[Items listed in a dataset]
####
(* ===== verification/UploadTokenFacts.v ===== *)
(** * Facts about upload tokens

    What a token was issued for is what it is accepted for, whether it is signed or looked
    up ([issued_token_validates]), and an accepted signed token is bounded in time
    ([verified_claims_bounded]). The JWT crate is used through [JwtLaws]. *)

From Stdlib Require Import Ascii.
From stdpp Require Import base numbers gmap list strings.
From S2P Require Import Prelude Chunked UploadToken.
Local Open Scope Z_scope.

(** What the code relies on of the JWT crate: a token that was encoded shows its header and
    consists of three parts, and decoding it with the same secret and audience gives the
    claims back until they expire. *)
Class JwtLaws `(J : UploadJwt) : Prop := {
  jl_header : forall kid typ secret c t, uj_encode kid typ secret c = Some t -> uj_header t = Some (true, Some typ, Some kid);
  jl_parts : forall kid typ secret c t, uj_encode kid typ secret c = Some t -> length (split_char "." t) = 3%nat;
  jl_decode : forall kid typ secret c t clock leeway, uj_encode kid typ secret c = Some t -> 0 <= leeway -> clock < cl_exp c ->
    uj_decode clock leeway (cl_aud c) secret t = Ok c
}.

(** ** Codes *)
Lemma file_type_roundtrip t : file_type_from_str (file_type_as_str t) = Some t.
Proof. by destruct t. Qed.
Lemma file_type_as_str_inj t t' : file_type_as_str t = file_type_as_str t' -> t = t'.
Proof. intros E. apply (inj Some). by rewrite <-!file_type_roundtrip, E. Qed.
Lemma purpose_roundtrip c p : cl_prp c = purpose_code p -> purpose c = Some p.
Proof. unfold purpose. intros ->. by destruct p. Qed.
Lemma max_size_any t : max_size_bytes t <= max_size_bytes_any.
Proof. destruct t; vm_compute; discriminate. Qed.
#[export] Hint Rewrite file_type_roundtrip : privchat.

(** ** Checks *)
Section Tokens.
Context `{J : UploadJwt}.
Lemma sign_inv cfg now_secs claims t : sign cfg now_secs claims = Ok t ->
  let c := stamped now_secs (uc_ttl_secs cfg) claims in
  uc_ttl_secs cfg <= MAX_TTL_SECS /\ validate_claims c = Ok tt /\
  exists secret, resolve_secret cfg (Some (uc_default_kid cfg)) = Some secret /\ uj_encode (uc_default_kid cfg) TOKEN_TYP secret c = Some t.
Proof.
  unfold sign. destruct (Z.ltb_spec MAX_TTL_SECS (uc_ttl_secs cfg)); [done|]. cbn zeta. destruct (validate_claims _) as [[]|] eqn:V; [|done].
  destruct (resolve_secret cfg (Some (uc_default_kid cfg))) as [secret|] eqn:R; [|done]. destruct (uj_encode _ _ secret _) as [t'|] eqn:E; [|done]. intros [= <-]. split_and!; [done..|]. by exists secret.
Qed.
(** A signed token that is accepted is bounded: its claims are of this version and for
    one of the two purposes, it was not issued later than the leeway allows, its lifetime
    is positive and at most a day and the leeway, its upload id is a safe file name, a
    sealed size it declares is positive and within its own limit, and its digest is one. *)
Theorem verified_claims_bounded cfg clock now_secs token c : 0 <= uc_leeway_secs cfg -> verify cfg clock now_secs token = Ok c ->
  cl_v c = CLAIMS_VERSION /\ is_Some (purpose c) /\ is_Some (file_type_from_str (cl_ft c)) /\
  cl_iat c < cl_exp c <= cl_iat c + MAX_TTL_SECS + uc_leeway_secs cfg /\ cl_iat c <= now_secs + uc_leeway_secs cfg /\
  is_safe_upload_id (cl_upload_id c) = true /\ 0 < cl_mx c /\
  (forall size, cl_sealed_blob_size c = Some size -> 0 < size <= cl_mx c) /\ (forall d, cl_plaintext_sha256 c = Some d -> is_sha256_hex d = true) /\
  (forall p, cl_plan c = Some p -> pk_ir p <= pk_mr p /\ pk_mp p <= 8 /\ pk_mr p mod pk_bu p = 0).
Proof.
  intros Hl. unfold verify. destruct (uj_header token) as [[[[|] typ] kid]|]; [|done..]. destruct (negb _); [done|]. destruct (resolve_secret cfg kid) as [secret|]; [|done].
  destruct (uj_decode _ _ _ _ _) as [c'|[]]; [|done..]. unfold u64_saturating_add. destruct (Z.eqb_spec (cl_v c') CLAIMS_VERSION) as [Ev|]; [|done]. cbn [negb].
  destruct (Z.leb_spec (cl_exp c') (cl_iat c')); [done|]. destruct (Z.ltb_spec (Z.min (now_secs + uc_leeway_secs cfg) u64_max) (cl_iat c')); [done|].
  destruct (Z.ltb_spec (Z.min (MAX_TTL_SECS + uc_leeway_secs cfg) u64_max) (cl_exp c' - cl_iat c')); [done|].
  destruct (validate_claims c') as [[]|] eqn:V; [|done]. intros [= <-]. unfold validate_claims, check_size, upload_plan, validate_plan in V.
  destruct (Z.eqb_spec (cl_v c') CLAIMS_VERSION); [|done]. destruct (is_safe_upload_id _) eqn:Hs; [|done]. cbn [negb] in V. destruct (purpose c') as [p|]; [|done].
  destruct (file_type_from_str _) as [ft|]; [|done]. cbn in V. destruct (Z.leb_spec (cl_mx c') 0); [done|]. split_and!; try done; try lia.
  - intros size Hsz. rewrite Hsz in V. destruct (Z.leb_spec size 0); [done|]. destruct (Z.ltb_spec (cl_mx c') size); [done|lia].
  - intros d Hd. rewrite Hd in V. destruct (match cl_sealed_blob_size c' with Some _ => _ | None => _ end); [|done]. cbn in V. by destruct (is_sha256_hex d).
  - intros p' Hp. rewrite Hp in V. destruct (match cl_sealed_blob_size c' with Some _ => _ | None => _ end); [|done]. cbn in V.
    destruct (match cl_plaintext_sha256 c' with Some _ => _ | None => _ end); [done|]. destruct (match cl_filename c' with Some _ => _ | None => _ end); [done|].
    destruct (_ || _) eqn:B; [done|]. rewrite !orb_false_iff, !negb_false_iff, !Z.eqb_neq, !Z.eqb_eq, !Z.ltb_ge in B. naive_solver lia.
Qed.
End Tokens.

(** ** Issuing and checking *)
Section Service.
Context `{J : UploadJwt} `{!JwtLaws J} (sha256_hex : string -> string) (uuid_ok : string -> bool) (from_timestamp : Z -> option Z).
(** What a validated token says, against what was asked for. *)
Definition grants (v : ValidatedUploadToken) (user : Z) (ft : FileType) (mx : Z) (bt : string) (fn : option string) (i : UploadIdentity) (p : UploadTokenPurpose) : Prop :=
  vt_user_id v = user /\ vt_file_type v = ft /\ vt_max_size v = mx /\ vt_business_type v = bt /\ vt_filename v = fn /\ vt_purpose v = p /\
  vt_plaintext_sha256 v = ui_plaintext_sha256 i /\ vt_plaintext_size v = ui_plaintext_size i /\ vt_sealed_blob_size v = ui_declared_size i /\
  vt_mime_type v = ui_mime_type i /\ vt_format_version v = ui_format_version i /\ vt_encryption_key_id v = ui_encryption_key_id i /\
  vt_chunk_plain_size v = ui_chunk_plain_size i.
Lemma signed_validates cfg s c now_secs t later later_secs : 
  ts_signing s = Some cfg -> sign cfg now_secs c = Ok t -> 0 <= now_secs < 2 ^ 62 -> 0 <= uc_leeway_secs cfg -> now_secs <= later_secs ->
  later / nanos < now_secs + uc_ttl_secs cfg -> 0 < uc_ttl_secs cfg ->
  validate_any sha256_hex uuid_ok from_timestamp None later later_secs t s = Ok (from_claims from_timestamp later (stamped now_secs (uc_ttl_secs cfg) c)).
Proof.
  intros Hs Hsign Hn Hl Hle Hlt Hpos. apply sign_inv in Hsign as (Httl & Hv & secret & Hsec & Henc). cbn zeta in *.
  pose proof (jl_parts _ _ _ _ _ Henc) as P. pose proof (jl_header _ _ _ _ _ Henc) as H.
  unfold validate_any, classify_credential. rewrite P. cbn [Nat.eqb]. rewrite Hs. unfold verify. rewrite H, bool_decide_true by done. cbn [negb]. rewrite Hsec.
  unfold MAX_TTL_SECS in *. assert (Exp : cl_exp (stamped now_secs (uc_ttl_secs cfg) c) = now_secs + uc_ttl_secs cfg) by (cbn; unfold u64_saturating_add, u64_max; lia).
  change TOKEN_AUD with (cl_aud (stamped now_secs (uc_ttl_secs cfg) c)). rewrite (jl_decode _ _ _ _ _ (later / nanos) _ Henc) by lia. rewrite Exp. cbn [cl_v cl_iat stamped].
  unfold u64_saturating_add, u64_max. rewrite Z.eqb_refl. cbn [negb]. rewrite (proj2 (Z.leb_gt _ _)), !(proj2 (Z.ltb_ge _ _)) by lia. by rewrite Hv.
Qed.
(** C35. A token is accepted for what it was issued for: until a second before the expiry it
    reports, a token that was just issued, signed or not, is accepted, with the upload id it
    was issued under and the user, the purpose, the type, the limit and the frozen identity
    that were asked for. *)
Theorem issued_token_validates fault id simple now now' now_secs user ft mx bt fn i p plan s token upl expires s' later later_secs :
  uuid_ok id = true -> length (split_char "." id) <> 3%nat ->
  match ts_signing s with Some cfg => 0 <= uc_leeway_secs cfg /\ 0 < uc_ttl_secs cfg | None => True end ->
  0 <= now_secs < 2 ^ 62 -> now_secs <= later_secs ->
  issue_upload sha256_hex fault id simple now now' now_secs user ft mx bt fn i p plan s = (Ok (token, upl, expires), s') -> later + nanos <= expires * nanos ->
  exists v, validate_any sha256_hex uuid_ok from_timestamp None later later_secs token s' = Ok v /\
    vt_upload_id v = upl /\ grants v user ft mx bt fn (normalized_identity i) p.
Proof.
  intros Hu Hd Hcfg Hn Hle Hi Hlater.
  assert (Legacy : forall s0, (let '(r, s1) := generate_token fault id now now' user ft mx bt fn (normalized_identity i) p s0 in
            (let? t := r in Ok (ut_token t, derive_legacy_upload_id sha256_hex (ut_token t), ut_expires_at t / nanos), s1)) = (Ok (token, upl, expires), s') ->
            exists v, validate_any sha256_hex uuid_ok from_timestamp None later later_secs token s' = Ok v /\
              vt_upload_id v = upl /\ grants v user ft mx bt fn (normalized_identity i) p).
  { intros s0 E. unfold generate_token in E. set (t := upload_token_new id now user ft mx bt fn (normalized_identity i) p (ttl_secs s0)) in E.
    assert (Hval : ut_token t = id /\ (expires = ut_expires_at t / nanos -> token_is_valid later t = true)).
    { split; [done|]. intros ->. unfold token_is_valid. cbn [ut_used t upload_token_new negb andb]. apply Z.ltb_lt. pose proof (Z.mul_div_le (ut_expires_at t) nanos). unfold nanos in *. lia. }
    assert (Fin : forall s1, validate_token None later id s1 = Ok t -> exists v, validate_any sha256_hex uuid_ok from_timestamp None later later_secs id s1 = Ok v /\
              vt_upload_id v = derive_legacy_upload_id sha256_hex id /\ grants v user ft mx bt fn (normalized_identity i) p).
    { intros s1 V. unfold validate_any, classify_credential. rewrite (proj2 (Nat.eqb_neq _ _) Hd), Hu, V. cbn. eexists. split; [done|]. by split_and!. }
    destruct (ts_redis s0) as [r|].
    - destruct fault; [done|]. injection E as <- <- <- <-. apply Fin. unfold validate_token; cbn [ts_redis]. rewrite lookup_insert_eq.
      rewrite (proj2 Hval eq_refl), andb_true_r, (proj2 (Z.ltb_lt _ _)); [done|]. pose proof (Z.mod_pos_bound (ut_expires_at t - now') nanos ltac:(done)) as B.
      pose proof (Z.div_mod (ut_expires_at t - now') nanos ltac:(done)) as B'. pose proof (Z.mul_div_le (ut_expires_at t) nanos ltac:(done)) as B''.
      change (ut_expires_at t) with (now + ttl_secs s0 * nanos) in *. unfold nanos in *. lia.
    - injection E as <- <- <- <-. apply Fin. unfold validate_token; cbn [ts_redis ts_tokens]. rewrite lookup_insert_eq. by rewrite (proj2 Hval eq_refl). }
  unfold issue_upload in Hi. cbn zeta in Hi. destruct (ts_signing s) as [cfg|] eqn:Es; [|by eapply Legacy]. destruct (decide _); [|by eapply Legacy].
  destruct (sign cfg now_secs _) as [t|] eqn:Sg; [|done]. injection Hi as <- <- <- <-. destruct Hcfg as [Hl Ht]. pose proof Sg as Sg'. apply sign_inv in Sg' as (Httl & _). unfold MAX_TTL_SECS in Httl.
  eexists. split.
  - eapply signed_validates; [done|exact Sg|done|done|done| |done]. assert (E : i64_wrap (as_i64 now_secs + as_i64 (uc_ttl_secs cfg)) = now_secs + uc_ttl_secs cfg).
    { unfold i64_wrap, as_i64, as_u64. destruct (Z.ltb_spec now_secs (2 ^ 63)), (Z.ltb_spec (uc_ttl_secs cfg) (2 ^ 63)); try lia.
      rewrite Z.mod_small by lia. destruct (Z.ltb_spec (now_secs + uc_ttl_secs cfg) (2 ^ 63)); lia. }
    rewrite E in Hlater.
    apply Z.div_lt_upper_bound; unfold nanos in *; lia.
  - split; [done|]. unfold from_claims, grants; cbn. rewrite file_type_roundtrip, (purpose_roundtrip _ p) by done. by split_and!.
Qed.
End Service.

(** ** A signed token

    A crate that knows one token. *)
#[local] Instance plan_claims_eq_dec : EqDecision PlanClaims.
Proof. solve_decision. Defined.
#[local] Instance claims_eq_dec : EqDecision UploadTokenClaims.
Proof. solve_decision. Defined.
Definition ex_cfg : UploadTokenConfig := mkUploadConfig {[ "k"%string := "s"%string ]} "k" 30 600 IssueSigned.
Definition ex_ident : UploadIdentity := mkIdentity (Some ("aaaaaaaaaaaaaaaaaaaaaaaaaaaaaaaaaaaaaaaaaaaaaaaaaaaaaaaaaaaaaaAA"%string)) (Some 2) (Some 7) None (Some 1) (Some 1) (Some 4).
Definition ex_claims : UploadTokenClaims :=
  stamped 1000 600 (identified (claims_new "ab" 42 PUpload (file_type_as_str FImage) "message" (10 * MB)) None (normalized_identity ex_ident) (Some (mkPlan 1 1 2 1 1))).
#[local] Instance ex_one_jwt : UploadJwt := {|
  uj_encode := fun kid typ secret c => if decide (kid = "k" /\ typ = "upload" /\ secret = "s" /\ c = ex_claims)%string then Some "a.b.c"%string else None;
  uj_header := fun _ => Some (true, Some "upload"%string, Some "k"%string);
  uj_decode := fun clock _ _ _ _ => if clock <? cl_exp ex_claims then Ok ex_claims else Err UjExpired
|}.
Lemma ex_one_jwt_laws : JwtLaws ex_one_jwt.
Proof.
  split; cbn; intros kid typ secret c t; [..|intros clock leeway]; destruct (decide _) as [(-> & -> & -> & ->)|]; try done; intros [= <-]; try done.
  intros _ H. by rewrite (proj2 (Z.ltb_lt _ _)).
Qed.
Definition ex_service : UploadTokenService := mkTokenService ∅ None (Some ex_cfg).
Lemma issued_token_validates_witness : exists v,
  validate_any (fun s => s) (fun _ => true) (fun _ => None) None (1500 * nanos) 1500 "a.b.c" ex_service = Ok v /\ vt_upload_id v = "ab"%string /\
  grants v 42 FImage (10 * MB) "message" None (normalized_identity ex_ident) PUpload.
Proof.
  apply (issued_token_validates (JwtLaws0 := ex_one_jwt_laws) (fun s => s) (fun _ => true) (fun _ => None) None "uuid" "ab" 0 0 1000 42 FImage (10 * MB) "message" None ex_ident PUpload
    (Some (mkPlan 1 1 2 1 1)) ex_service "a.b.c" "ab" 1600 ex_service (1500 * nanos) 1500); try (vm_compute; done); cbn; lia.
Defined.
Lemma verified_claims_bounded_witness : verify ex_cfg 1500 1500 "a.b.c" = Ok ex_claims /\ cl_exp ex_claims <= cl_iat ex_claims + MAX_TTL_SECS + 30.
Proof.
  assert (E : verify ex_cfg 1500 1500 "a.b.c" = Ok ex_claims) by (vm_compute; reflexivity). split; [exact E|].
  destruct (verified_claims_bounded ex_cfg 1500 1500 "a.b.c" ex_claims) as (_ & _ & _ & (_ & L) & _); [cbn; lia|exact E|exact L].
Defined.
####
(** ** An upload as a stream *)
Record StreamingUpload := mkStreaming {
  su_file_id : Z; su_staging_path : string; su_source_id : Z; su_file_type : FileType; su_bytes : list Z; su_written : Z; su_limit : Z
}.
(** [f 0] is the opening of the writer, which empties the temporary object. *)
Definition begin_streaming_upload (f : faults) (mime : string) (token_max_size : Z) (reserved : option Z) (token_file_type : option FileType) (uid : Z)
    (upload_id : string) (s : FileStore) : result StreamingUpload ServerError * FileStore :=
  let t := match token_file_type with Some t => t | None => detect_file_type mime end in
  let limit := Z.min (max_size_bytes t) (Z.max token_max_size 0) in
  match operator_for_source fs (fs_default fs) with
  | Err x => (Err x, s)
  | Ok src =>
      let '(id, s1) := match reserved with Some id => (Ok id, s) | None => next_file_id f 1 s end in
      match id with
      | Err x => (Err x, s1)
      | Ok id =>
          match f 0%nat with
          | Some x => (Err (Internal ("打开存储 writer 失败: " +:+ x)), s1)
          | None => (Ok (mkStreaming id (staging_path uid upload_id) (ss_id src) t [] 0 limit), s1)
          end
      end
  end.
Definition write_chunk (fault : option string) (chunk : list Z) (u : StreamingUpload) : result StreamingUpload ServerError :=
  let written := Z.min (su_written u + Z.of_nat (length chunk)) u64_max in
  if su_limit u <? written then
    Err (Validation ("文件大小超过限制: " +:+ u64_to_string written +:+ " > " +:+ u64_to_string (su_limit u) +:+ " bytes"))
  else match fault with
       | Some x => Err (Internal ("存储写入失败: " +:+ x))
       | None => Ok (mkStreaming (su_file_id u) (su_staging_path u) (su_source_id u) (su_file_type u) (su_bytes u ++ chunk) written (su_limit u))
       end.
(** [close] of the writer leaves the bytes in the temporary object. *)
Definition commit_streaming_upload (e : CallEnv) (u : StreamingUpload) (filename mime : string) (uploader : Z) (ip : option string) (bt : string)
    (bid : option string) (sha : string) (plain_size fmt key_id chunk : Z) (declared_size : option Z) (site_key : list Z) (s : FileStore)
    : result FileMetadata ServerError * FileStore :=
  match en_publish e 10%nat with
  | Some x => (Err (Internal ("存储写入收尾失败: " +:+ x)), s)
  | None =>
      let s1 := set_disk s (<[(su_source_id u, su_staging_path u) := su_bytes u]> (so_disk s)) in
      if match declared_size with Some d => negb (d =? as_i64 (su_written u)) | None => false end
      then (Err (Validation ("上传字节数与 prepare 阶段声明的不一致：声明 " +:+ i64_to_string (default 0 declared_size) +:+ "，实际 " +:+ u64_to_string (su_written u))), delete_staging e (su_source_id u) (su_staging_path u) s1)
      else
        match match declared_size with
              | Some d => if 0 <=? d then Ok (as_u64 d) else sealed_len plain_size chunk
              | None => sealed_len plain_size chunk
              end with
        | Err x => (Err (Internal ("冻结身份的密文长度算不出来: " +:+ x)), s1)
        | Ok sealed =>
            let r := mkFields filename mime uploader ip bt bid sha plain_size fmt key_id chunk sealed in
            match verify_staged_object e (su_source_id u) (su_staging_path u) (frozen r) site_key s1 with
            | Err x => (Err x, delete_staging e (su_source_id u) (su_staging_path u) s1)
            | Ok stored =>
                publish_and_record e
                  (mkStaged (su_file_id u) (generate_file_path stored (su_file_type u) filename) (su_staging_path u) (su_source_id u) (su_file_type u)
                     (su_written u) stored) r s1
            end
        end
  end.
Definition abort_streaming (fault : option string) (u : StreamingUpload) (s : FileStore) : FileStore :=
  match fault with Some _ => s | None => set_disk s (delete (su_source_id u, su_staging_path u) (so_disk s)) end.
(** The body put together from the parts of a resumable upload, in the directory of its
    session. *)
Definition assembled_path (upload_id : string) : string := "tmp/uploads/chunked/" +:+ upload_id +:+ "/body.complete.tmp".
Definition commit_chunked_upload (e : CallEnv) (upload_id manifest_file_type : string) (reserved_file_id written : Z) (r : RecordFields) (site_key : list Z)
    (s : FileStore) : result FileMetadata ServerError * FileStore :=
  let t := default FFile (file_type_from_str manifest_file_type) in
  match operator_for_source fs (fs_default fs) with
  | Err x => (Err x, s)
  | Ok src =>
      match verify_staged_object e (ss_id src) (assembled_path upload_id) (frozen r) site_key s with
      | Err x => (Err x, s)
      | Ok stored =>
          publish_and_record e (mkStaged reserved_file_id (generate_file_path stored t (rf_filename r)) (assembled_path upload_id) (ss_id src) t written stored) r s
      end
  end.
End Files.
####
* **ACTIVITY**: From the entries above, write out only the lines starting at the line that holds "destruct (validate_claims c')" and ending at the line that holds "destruct (file_type_from_str _)", keeping both and matching them exactly.

* **TASK SOLUTION**:
  destruct (validate_claims c') as [[]|] eqn:V; [|done]. intros [= <-]. unfold validate_claims, check_size, upload_plan, validate_plan in V.
  destruct (Z.eqb_spec (cl_v c') CLAIMS_VERSION); [|done]. destruct (is_safe_upload_id _) eqn:Hs; [|done]. cbn [negb] in V. destruct (purpose c') as [p|]; [|done].
  destruct (file_type_from_str _) as [ft|]; [|done]. cbn in V. destruct (Z.leb_spec (cl_mx c') 0); [done|]. split_and!; try done; try lia.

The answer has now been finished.